The business of the critical intellect is to appreciate and judge and here too it must judge; but it can judge and appreciate rightly here only if it first learns to see and sense inwardly and interpret. But it is dangerous for it to lay down its own laws or even laws and rules which it thinks it can deduce from some observed practice of the Overhead inspiration and use that to wall in the inspiration; for it runs the risk of seeing the Overhead inspiration step across its wall and pass on leaving it bewildered and at a loss. The mere critical intellect not touched by a rarer sight can do little here. We can take an extreme case, for in extreme cases certain incompatibilities come out more clearly. What might be called the Johnsonian critical method has obviously little or no place in this field,– the method which expects a precise logical order in thoughts and language and pecks at all that departs from a matter of-fact or a strict and rational ideative coherence or a sober and restrained classical taste. Johnson himself is plainly out of his element when he deals crudely with one of Gray’s delicate trifles and tramples and flounders about in the poet’s basin of goldfish breaking it with his heavy and vicious kicks. But also this method is useless in dealing with any kind of romantic poetry. What would the Johnsonian critic say to Shakespeare’s famous lines

Or take up arms against a sea of troubles

And by opposing end them ?

He would say, “What a mixture of metaphors and jumble of ideas! Only a lunatic could take up arms against a sea!

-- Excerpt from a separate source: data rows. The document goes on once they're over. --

(** * todo-app: the task store, the view pipeline and the persistence of
    [src/App.tsx], embedded in Rocq.

    The React component keeps its state in [useState] cells and changes it
    in event handlers; here the cells are the fields of [AppState] and every
    handler is a function from state to state.  Values of the JavaScript
    runtime are modelled as the engine has them: a string is its sequence of
    UTF-16 code units, a time value is a number of milliseconds since the
    epoch (or NaN), and [localStorage] holds a string or nothing. *)

From Stdlib Require Import Bool String Ascii List ZArith NArith Lia Permutation Sorted.
Import ListNotations.
Local Open Scope Z_scope.
Set Warnings "-register-all".

(** ** JavaScript strings *)

(** A string is a list of UTF-16 code units, each in [0, 65535]. *)
Definition jsstring := list N.

(** The code units of a literal written in the source (ASCII only). *)
Definition js (s : string) : jsstring :=
  map N_of_ascii (list_ascii_of_string s).

Fixpoint jsstring_eqb (s t : jsstring) : bool :=
  match s, t with
  | [], [] => true
  | c :: s', d :: t' => (c =? d)%N && jsstring_eqb s' t'
  | _, _ => false
  end.

(** [ToBoolean] of a string: only the empty string is falsy. *)
Definition string_truthy (s : jsstring) : bool :=
  match s with [] => false | _ :: _ => true end.

(** WhiteSpace and LineTerminator code points of ECMAScript, the ones
    [String.prototype.trim] strips: TAB, LF, VT, FF, CR, SP, NBSP, U+1680,
    U+2000..U+200A, LS, PS, U+202F, U+205F, U+3000 and the BOM. *)
Definition isWhiteSpace (c : N) : bool :=
  (((9 <=? c) && (c <=? 13)) || (c =? 32) || (c =? 160) || (c =? 5760)
   || ((8192 <=? c) && (c <=? 8202)) || (c =? 8232) || (c =? 8233)
   || (c =? 8239) || (c =? 8287) || (c =? 12288) || (c =? 65279))%N.

Fixpoint trimStart (s : jsstring) : jsstring :=
  match s with
  | c :: s' => if isWhiteSpace c then trimStart s' else s
  | [] => []
  end.

Definition trimEnd (s : jsstring) : jsstring := rev (trimStart (rev s)).

(** [s.trim()] *)
Definition trim (s : jsstring) : jsstring := trimEnd (trimStart s).

Fixpoint startsWith (p s : jsstring) : bool :=
  match p, s with
  | [], _ => true
  | c :: p', d :: s' => (c =? d)%N && startsWith p' s'
  | _ :: _, [] => false
  end.

(** [s.includes(p)]: [p] occurs in [s] as a contiguous run of code units. *)
Fixpoint includes (s p : jsstring) : bool :=
  startsWith p s ||
  match s with
  | [] => false
  | _ :: s' => includes s' p
  end.

(** ** Numbers that may be NaN *)

(** The numbers the code computes with are integers (identifiers, ranks,
    time values) or NaN; [None] is NaN.  A double holds an integer of
    magnitude at most 2^53 exactly.  The difference of two time values can
    be larger; the engine then rounds it, which keeps its sign. *)
Definition number := option Z.

Definition num_sub (x y : number) : number :=
  match x, y with
  | Some a, Some b => Some (a - b)
  | _, _ => None
  end.

(** ** Data model *)

Inductive Category := work | personal | shopping | health | other.
Inductive Priority := low | medium | high.
Inductive Filter := all | active | completed_only.

(** What the [dueDate] property holds at run time when it is not
    [undefined].  [handleSubmit] stores a [Date] object, whose time value
    is NaN for an Invalid Date; [JSON.parse] never rebuilds a [Date], so a
    task read back from storage carries the string (or the [null]) that
    [JSON.stringify] wrote for it. *)
Inductive DueDate :=
| DateObj (tv : number)
| DateStr (s : jsstring)
| DateNull.

Record Todo := mkTodo {
  id : Z;
  text : jsstring;
  completed : bool;
  category : Category;
  priority : Priority;
  dueDate : option DueDate        (* [None] is [undefined] *)
}.

(** The [useState] cells of [App] that the handlers read or write.
    [isDarkMode] and the motion value [progress] only drive styling. *)
Record AppState := mkState {
  todos : list Todo;
  inputValue : jsstring;
  searchTerm : jsstring;
  statusFilter : Filter;
  selectedCategory : Category;
  selectedPriority : Priority;
  selectedDate : jsstring
}.

(** [useState] initial values. *)
Definition initialState : AppState :=
  mkState [] [] [] all other medium [].

Definition setTodos (l : list Todo) (st : AppState) : AppState :=
  mkState l (inputValue st) (searchTerm st) (statusFilter st)
          (selectedCategory st) (selectedPriority st) (selectedDate st).

Definition setInputValue (s : jsstring) (st : AppState) : AppState :=
  mkState (todos st) s (searchTerm st) (statusFilter st)
          (selectedCategory st) (selectedPriority st) (selectedDate st).

Definition setSelectedDate (s : jsstring) (st : AppState) : AppState :=
  mkState (todos st) (inputValue st) (searchTerm st) (statusFilter st)
          (selectedCategory st) (selectedPriority st) s.

Definition setSearchTerm (s : jsstring) (st : AppState) : AppState :=
  mkState (todos st) (inputValue st) s (statusFilter st)
          (selectedCategory st) (selectedPriority st) (selectedDate st).

Definition setStatusFilter (f : Filter) (st : AppState) : AppState :=
  mkState (todos st) (inputValue st) (searchTerm st) f
          (selectedCategory st) (selectedPriority st) (selectedDate st).

Definition setSelectedCategory (c : Category) (st : AppState) : AppState :=
  mkState (todos st) (inputValue st) (searchTerm st) (statusFilter st)
          c (selectedPriority st) (selectedDate st).

Definition setSelectedPriority (p : Priority) (st : AppState) : AppState :=
  mkState (todos st) (inputValue st) (searchTerm st) (statusFilter st)
          (selectedCategory st) p (selectedDate st).

(** [ToBoolean(todo.dueDate)]: an object is truthy even when it is an
    Invalid Date, a string is truthy unless empty, [null] and [undefined]
    are falsy. *)
Definition due_truthy (d : option DueDate) : bool :=
  match d with
  | Some (DateObj _) => true
  | Some (DateStr s) => string_truthy s
  | Some DateNull => false
  | None => false
  end.

(** ** Time values and the date-time string format *)

(** A small option monad for the parsers. *)
Definition bind {A B : Type} (x : option A) (f : A -> option B) : option B :=
  match x with
  | Some a => f a
  | None => None
  end.

Notation "x <- c1 ;; c2" := (bind c1 (fun x => c2))
  (at level 61, c1 at next level, right associativity).
Notation "' p <- c1 ;; c2" := (bind c1 (fun x => let p := x in c2))
  (at level 61, p pattern, c1 at next level, right associativity).

Definition msPerDay : Z := 86400000.

(** [TimeClip]: a time value is at most 8.64e15 ms away from the epoch. *)
Definition maxTime : Z := 8640000000000000.

Definition TimeClip (t : Z) : number :=
  if (- maxTime <=? t) && (t <=? maxTime) then Some t else None.

(** Year, month (1..12) and day of month of a day number within a 400-year
    era that starts on 1 March: [doe] counts days from 0 to 146096.  The
    year returned is relative to the start of the era. *)
Definition civil_of_doe (doe : Z) : Z * Z * Z :=
  let yoe := (doe - doe / 1460 + doe / 36524 - doe / 146096) / 365 in
  let doy := doe - (365 * yoe + yoe / 4 - yoe / 100) in
  let mp := (5 * doy + 2) / 153 in
  let d := doy - (153 * mp + 2) / 5 + 1 in
  let m := if mp <? 10 then mp + 3 else mp - 9 in
  (if m <=? 2 then yoe + 1 else yoe, m, d).

(** [YearFromTime], [MonthFromTime] + 1 and [DateFromTime] of the day
    number [z] (days since 1970-01-01), in the proleptic Gregorian
    calendar. *)
Definition civil_from_days (z : Z) : Z * Z * Z :=
  let z' := z + 719468 in
  let '(y, m, d) := civil_of_doe (z' mod 146097) in
  (y + 400 * (z' / 146097), m, d).

(** [MakeDay]: the day number of a calendar date. *)
Definition days_from_civil (y m d : Z) : Z :=
  let y' := if m <=? 2 then y - 1 else y in
  let era := y' / 400 in
  let yoe := y' mod 400 in
  let doy := (153 * (if 2 <? m then m - 3 else m + 9) + 2) / 5 + d - 1 in
  let doe := yoe * 365 + yoe / 4 - yoe / 100 + doy in
  era * 146097 + doe - 719468.

Definition leap_year (y : Z) : bool :=
  ((y mod 4 =? 0) && negb (y mod 100 =? 0)) || (y mod 400 =? 0).

Definition days_in_month (y m : Z) : Z :=
  if m =? 2 then (if leap_year y then 29 else 28)
  else if (m =? 4) || (m =? 6) || (m =? 9) || (m =? 11) then 30
  else 31.

(** The [n] low decimal digits of [v], most significant first. *)
Fixpoint pad (n : nat) (v : Z) : jsstring :=
  match n with
  | O => []
  | S n' => pad n' (v / 10) ++ [Z.to_N (48 + v mod 10)]
  end.

(** Years 0..9999 print with four digits, the others with a sign and six. *)
Definition year_text (y : Z) : jsstring :=
  if (0 <=? y) && (y <=? 9999) then pad 4 y
  else (if y <? 0 then js "-" else js "+") ++ pad 6 (Z.abs y).

(** [Date.prototype.toISOString] of a finite time value:
    YYYY-MM-DDTHH:mm:ss.sssZ, in UTC. *)
Definition toISOString (t : Z) : jsstring :=
  let '(y, m, d) := civil_from_days (t / msPerDay) in
  let ms := t mod msPerDay in
  year_text y ++ js "-" ++ pad 2 m ++ js "-" ++ pad 2 d ++ js "T"
  ++ pad 2 (ms / 3600000) ++ js ":" ++ pad 2 (ms / 60000 mod 60) ++ js ":"
  ++ pad 2 (ms / 1000 mod 60) ++ js "." ++ pad 3 (ms mod 1000) ++ js "Z".

Definition digit (c : N) : option Z :=
  if ((48 <=? c) && (c <=? 57))%N then Some (Z.of_N c - 48) else None.

(** Reads exactly [n] decimal digits, continuing the value [acc]. *)
Fixpoint take_digits (n : nat) (acc : Z) (s : jsstring) : option (Z * jsstring) :=
  match n with
  | O => Some (acc, s)
  | S n' =>
      match s with
      | c :: s' => d <- digit c ;; take_digits n' (10 * acc + d) s'
      | [] => None
      end
  end.

(** Reads the code unit [c]. *)
Definition expect (c : N) (s : jsstring) : option jsstring :=
  match s with
  | d :: s' => if (d =? c)%N then Some s' else None
  | [] => None
  end.

Record DateFields := mkFields {
  f_year : Z; f_month : Z; f_day : Z;
  f_hour : Z; f_minute : Z; f_second : Z; f_ms : Z;
  f_negzero : bool                 (* the year was written -000000 *)
}.

Definition iso_year (s : jsstring) : option (Z * bool * jsstring) :=
  match s with
  | c :: s' =>
      if (c =? 43)%N then '(y, r) <- take_digits 6 0 s' ;; Some (y, false, r)
      else if (c =? 45)%N then
        '(y, r) <- take_digits 6 0 s' ;; Some (- y, y =? 0, r)
      else '(y, r) <- take_digits 4 0 s ;; Some (y, false, r)
  | [] => None
  end.

(** The two shapes of the date-time string format that the program meets:
    the date-only form YYYY-MM-DD, which a date input yields and which is
    read as UTC midnight, and the full UTC form that [toISOString] prints.
    [None]: the string has neither shape. *)
Definition iso_fields (s : jsstring) : option DateFields :=
  '(y, nz, s) <- iso_year s ;;
  s <- expect 45%N s ;;
  '(m, s) <- take_digits 2 0 s ;;
  s <- expect 45%N s ;;
  '(d, s) <- take_digits 2 0 s ;;
  match s with
  | [] => Some (mkFields y m d 0 0 0 0 nz)
  | _ =>
      s <- expect 84%N s ;;
      '(h, s) <- take_digits 2 0 s ;;
      s <- expect 58%N s ;;
      '(mi, s) <- take_digits 2 0 s ;;
      s <- expect 58%N s ;;
      '(sec, s) <- take_digits 2 0 s ;;
      s <- expect 46%N s ;;
      '(ms, s) <- take_digits 3 0 s ;;
      s <- expect 90%N s ;;
      match s with
      | [] => Some (mkFields y m d h mi sec ms nz)
      | _ => None
      end
  end.

(** Every element lies in the range the format gives it. *)
Definition fields_in_bounds (f : DateFields) : bool :=
  (1 <=? f_month f) && (f_month f <=? 12)
  && (1 <=? f_day f) && (f_day f <=? 31)
  && (f_hour f <=? 24) && (f_minute f <=? 59) && (f_second f <=? 59).

(** The date exists in the calendar and the time is a time of that day. *)
Definition fields_exact (f : DateFields) : bool :=
  (f_day f <=? days_in_month (f_year f) (f_month f)) && (f_hour f <=? 23).

(** [MakeDate (MakeDay ...) (MakeTime ...)] *)
Definition fields_time (f : DateFields) : Z :=
  days_from_civil (f_year f) (f_month f) (f_day f) * msPerDay
  + ((f_hour f * 60 + f_minute f) * 60 + f_second f) * 1000 + f_ms f.

(** ** JSON values, [JSON.stringify] and [JSON.parse] *)

(** What [JSON.parse] can return.  A number is kept as the decimal its
    literal denotes, [m * 10 ^ e]; the engine rounds that to a double, which
    changes nothing for an integer of magnitude at most 2^53.  An object is
    the list of its properties in creation order. *)
Inductive json :=
| JNull
| JBool (b : bool)
| JNum (m e : Z)
| JStr (s : jsstring)
| JArr (l : list json)
| JObj (l : list (jsstring * json)).

Definition hex_char (v : Z) : N :=
  Z.to_N (if v <? 10 then 48 + v else 87 + v).

(** The six-character escape of a code unit, with lower-case hex digits. *)
Definition escape_u (c : N) : jsstring :=
  let v := Z.of_N c in
  js "\u" ++ [hex_char (v / 4096); hex_char (v / 256 mod 16);
              hex_char (v / 16 mod 16); hex_char (v mod 16)].

Definition is_high_surrogate (c : N) : bool := ((55296 <=? c) && (c <=? 56319))%N.
Definition is_low_surrogate (c : N) : bool := ((56320 <=? c) && (c <=? 57343))%N.

(** A code unit that is not a surrogate, as [QuoteJSONString] writes it. *)
Definition quote_unit (c : N) : jsstring :=
  if (c =? 8)%N then js "\b"
  else if (c =? 9)%N then js "\t"
  else if (c =? 10)%N then js "\n"
  else if (c =? 12)%N then js "\f"
  else if (c =? 13)%N then js "\r"
  else if (c =? 34)%N then [92; 34]%N
  else if (c =? 92)%N then [92; 92]%N
  else if (c <? 32)%N then escape_u c
  else [c].

(** The characters between the quotes: a surrogate pair is copied, a lone
    surrogate is escaped. *)
Fixpoint quote_chars (s : jsstring) : jsstring :=
  match s with
  | [] => []
  | c :: s' =>
      if is_high_surrogate c then
        match s' with
        | d :: s'' =>
            if is_low_surrogate d then c :: d :: quote_chars s''
            else escape_u c ++ quote_chars s'
        | [] => escape_u c
        end
      else if is_low_surrogate c then escape_u c ++ quote_chars s'
      else quote_unit c ++ quote_chars s'
  end.

Definition QuoteJSONString (s : jsstring) : jsstring :=
  [34%N] ++ quote_chars s ++ [34%N].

A sea of troubles is a too fanciful metaphor and, in any case, one can’t end the sea by opposing it, it is more likely to end you.” Shakespeare knew very well what he was doing; he saw the mixture as well as any critic could and he accepted it because it brought home, with an inspired force which a neater language could not have had, the exact feeling and idea that he wanted to bring out. Still more scared would the Johnsonian be by .any occult or mystic poetry. The Veda, for instance, uses with what seems like a deliberate recklessness the mixture, at least the association of disparate images, of things not associated together in the material world which in Shakespeare is only an occasional departure. What would the Johnsonian make of this Rik in the Veda: “That splendour of thee, O Fire, which is in heaven and in the earth and in the plants and in the waters and by which thou hast spread out the wide mid-air, is a vivid ocean of light which sees with a divine seeing”? He would say, “What is this nonsense? How can there be a splendour of light in plants and in water and how can an ocean of light see divinely or otherwise? Anyhow, what meaning can there be in all this, it is a senseless mystical jargon.” But, apart from these extremes, the mere critical intellect is likely to feel a distaste or an incomprehension with regard to mystical poetry even if that poetry is quite coherent in its ideas and well-appointed in its language. It is bound to stumble over all sorts of things that are contrary to its reason and offensive to its taste: association of contraries, excess or abruptness or crowding of images, disregard of intellectual limitations in the thought, concretisation of abstractions, the treating of things and forces as if there were a consciousness and a personality in them and a hundred other aberrations from the straight intellectual line. It is not likely either to tolerate departures in technique which disregard the canons of an established order. Fortunately here the modernists with all their errors have broken old bounds and the mystic poet may be more free to invent his own technique.